Experts from NGOs, policymakers and healthcare professionals worked together on recommendations for carrying vaccination rates via new advances.

They suggested using a number of platforms to combat the problem of anti-vaccination, including using Instagram influencers, Siri, Google Home and wearables to promote easy appointment booking and alerts.

Together, the group called on the EU to make a number of changes which directly address dipping vaccination rates.

The group made the following recommendations to European policymakers:

– Develop a specific funding programme on “what works” to ensure that policy and financial investment in technology delivers its potential.

– Legislate to ensure that products and services are accessible and usable for all ages and abilities.

– Recognise the challenges of demographic change and ageing populations and ensure policy supports vaccination as important across our lives.

Doctor Jane Barratt, Secretary General of the International Federation on Ageing, said technology would be vital in tackling “ageism” in adult healthcare.

She said: “Applied technology is undoubtedly a game changer in helping to create enabling environments that can support important personal health decisions by people of all ages, and especially older people.

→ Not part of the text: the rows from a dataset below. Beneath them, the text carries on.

(* ===== verification/JsString.v ===== *)
(** * JavaScript string built-ins used by the search filter

    The search effect of [PatientRecords.tsx] (lines 44-48) calls three
    built-ins of the JavaScript standard library:
    [String.prototype.toLowerCase], [String.prototype.includes] and
    [Number.prototype.toString].  This file models them on strings of
    8-bit code units (Stdlib [string], a list of [ascii]).

    - [toLowerCase] lowercases code unit by code unit with the Unicode
      simple lowercase mapping restricted to U+0000..U+00FF: A-Z and the
      Latin-1 capitals U+00C0..U+00DE except U+00D7 move up by 0x20.  Code
      units above U+00FF are outside the model.
    - [includes s q] is the ECMAScript [StringIndexOf]-based search at
      position 0: some index [k] has [q] as the substring starting at [k].
    - [split_first] cuts a string at the first occurrence of a character,
      as the parsers of URLs and numbers do.
    [Number.prototype.toString], the third built-in, is in JsToString.v. *)

From stdpp Require Import base list strings.
From Stdlib Require Import ZArith Ascii String.
From S2P Require Import Prelude.

Local Open Scope stdpp_scope.

Module JsString.

(** ** Definitions *)

Definition lower_code (n : nat) : nat :=
  if (65 <=? n) && (n <=? 90) then n + 32
  else if (192 <=? n) && (n <=? 222) && negb (n =? 215) then n + 32
  else n.

Definition to_lower_char (c : ascii) : ascii :=
  ascii_of_nat (lower_code (nat_of_ascii c)).

(** [String.prototype.toLowerCase] *)
Fixpoint toLowerCase (s : string) : string :=
  match s with
  | EmptyString => EmptyString
  | String c s' => String (to_lower_char c) (toLowerCase s')
  end.

(** [s] starts with [q] (the inner comparison of [StringIndexOf]). *)
Fixpoint startsWith (s q : string) : bool :=
  match q, s with
  | EmptyString, _ => true
  | String a q', String b s' => Ascii.eqb a b && startsWith s' q'
  | String _ _, EmptyString => false
  end.

(** [String.prototype.includes]: [s.includes(q)]. *)
Fixpoint includes (s q : string) : bool :=
  startsWith s q ||
  match s with
  | EmptyString => false
  | String _ s' => includes s' q
  end.

Definition is_digit_char (c : ascii) : bool :=
  (48 <=? nat_of_ascii c) && (nat_of_ascii c <=? 57).

(** Characters of a decimal integer numeral. *)
Definition is_numeral_char (c : ascii) : bool := Ascii.eqb c "-"%char || is_digit_char c.

Fixpoint all_chars (p : ascii -> bool) (s : string) : bool :=
  match s with
  | EmptyString => true
  | String c s' => p c && all_chars p s'
  end.

(** [s] cut at the first [c]: the part before, and the rest after [c]. *)
Fixpoint split_first (c : ascii) (s : string) : string * option string :=
  match s with
  | EmptyString => (EmptyString, None)
  | String d s' =>
      if Ascii.eqb c d then (EmptyString, Some s')
      else let (pre, post) := split_first c s' in (String d pre, post)
  end.

Definition avoids (c : ascii) : ascii -> bool := fun d => negb (Ascii.eqb c d).

(** ** Lemmas on code units *)

(** Decide a property of one code unit by running through all 256. *)
Ltac by_all_code_units c :=
  destruct c as [[] [] [] [] [] [] [] []]; reflexivity.

Lemma to_lower_char_idem c : to_lower_char (to_lower_char c) = to_lower_char c.
Proof. by_all_code_units c. Qed.

Lemma to_lower_char_numeral c : is_numeral_char c = true -> to_lower_char c = c.
Proof. destruct c as [[] [] [] [] [] [] [] []]; (discriminate || reflexivity). Qed.

Lemma to_lower_char_numeral_iff c :
  is_numeral_char (to_lower_char c) = is_numeral_char c.
Proof. by_all_code_units c. Qed.

(** ** Lemmas on strings *)

(** stdpp declares [String.append] [simpl never]; this is its step. *)
Lemma string_app_cons c s1 s2 : String c s1 +:+ s2 = String c (s1 +:+ s2).
Proof. reflexivity. Qed.

Lemma toLowerCase_app s1 s2 :
  toLowerCase (s1 +:+ s2) = toLowerCase s1 +:+ toLowerCase s2.
Proof. induction s1 as [|c s1 IH]; simpl; [done|]. by rewrite IH. Qed.

Lemma toLowerCase_length s : String.length (toLowerCase s) = String.length s.
Proof. induction s as [|c s IH]; simpl; [done|]. by rewrite IH. Qed.

Lemma startsWith_spec s q :
  startsWith s q = true <-> exists post, s = q +:+ post.
Proof.
  revert s; induction q as [|a q IH]; intros [|b s]; simpl.
  - split; [by exists ""%string | done].
  - split; [by eexists | done].
  - split; [done | by intros [? ?]].
  - rewrite andb_true_iff, Ascii.eqb_eq, IH. split.
    + intros [-> [post ->]]. by exists post.
    + intros [post Hs]. injection Hs as -> ->. eauto.
Qed.

Lemma includes_nil q : includes EmptyString q = startsWith EmptyString q.
Proof. apply orb_false_r. Qed.

Lemma includes_cons c s q :
  includes (String c s) q = startsWith (String c s) q || includes s q.
Proof. reflexivity. Qed.

Lemma all_chars_app p s1 s2 :
  all_chars p (s1 +:+ s2) = all_chars p s1 && all_chars p s2.
Proof. induction s1 as [|c s1 IH]; simpl; [done|]. by rewrite IH, andb_assoc. Qed.

Lemma toLowerCase_all_numeral s :
  all_chars is_numeral_char s = true -> toLowerCase s = s.
Proof.
  induction s as [|c s IH]; simpl; [done|]. intros [Hc Hs]%andb_true_iff.
  by rewrite to_lower_char_numeral, IH.
Qed.

Lemma all_numeral_toLowerCase s :
  all_chars is_numeral_char (toLowerCase s) = all_chars is_numeral_char s.
Proof. induction s as [|c s IH]; simpl; [done|]. by rewrite to_lower_char_numeral_iff, IH. Qed.

#[export] Hint Rewrite toLowerCase_app all_chars_app all_numeral_toLowerCase : dd_rw.

Lemma includes_spec s q :
  includes s q = true <-> exists pre post, s = pre +:+ q +:+ post.
Proof.
  induction s as [|c s IH].
  - rewrite includes_nil, startsWith_spec. split.
    + intros [post Hq]. exists ""%string, post. done.
    + intros ([|? ?] & post & Hq); [by exists post | done].
  - rewrite includes_cons, orb_true_iff, startsWith_spec, IH. split.
    + intros [[post Hq] | (pre & post & ->)].
      * by exists ""%string, post.
      * by exists (String c pre), post.
    + intros ([|c' pre] & post & Hs); [left; by exists post|].
      injection Hs as -> ->. right. eauto.
Qed.

Lemma includes_all_chars p s q :
  all_chars p s = true -> includes s q = true -> all_chars p q = true.
Proof.
  intros Hs Hi. apply includes_spec in Hi as (pre & post & ->).
  autorewrite with dd_rw in Hs. by apply andb_true_iff in Hs as [_ [? _]%andb_true_iff].
Qed.

Lemma toLowerCase_idem s : toLowerCase (toLowerCase s) = toLowerCase s.
Proof. induction s as [|c s IH]; simpl; [done|]. by rewrite to_lower_char_idem, IH. Qed.

Lemma includes_toLowerCase s q :
  includes s q = true -> includes (toLowerCase s) (toLowerCase q) = true.
Proof.
  rewrite !includes_spec. intros (pre & post & ->).
  exists (toLowerCase pre), (toLowerCase post). by autorewrite with dd_rw.
Qed.

Lemma string_app_assoc s1 s2 s3 : s1 +:+ (s2 +:+ s3) = (s1 +:+ s2) +:+ s3.
Proof. induction s1 as [|c s1 IH]; [done|]. by rewrite !string_app_cons, IH. Qed.

Lemma includes_trans s q r :
  includes s q = true -> includes q r = true -> includes s r = true.
Proof.
  rewrite !includes_spec. intros (pre & post & ->) (pre' & post' & ->).
  exists (pre +:+ pre'), (post' +:+ post). by rewrite <- !string_app_assoc.
Qed.

Lemma includes_empty s : includes s EmptyString = true.
Proof. apply includes_spec. by exists EmptyString, s. Qed.

#[export] Hint Resolve includes_empty includes_toLowerCase : dd.

(** ** Properties *)

(** The naive search of [String.prototype.includes]
    answers exactly whether [q] occurs as a contiguous substring of [s]. *)
Lemma includes_is_substring s q :
  includes s q = true <-> exists pre post, s = pre +:+ q +:+ post.
Proof. apply includes_spec. Qed.

(** On a string made of digits and minus signs, such as the decimal form of
    a number, searching for [q] and for [q] lowercased give the same answer:
    the search on [patient_id.toString()], which does not lowercase the
    query, is case-insensitive all the same. *)
Lemma includes_numeral_lower s q :
  all_chars is_numeral_char s = true ->
  includes s q = includes s (toLowerCase q).
Proof.
  intros Hs. destruct (all_chars is_numeral_char q) eqn:Hq.
  - by rewrite toLowerCase_all_numeral.
  - destruct (includes s q) eqn:H1.
    + by rewrite (includes_all_chars _ _ _ Hs H1) in Hq.
    + destruct (includes s (toLowerCase q)) eqn:H2; [|done].
      apply (includes_all_chars _ _ _ Hs) in H2.
      by rewrite all_numeral_toLowerCase, Hq in H2.
Qed.

Lemma split_first_avoid c s :
  all_chars (avoids c) s = true -> split_first c s = (s, None).
Proof.
  induction s as [|d s IH]; simpl; [done|]. intros [Hd Hs]%andb_true_iff.
  apply negb_true_iff in Hd. by rewrite Hd, IH.
Qed.

Lemma split_first_app c pre post :
  all_chars (avoids c) pre = true -> split_first c (pre +:+ String c post) = (pre, Some post).
Proof.
  induction pre as [|d pre IH]; simpl.
  - by rewrite Ascii.eqb_refl.
  - intros [Hd Hs]%andb_true_iff. apply negb_true_iff in Hd. by rewrite Hd, IH.
Qed.

Lemma all_chars_impl (p p' : ascii -> bool) s :
  (forall c, p c = true -> p' c = true) -> all_chars p s = true -> all_chars p' s = true.
Proof.
  intros Hp. induction s as [|c s IH]; simpl; [done|].
  intros [Hc Hs]%andb_true_iff. by rewrite Hp, IH.
Qed.

(** A text of a class of characters avoids each character outside it. *)
Lemma all_chars_avoids (p : ascii -> bool) c s :
  p c = false -> all_chars p s = true -> all_chars (avoids c) s = true.
Proof.
  intros Hc. apply all_chars_impl. intros d Hd. unfold avoids.
  destruct (Ascii.eqb c d) eqn:E; [|done]. apply Ascii.eqb_eq in E. congruence.
Qed.

End JsString.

“The ILC report highlights important innovations across the world that deserve serious attention in the charge to improve uptake rates of adult vaccination and drive a life course approach to immunisation.

“At the heart of this report and global conversation is the subtle yet powerful ability of technology to combat ageism and age discrimination so the narrative around older people spins from burden to contribution.”

Michael Greenberg, Head of Global Medical Strategy at pharmaceutical company Sanofi Pasteur, believes the move is “common sense”.

He said: “Using technology to find better ways to improve immunisation coverage among adults is just common sense.

“In our work with Google, we see that machine learning can help understand drivers and barriers to vaccination.

“Wearable data, such as from fitness trackers, can provide insights on the impact of vaccine-preventable diseases.”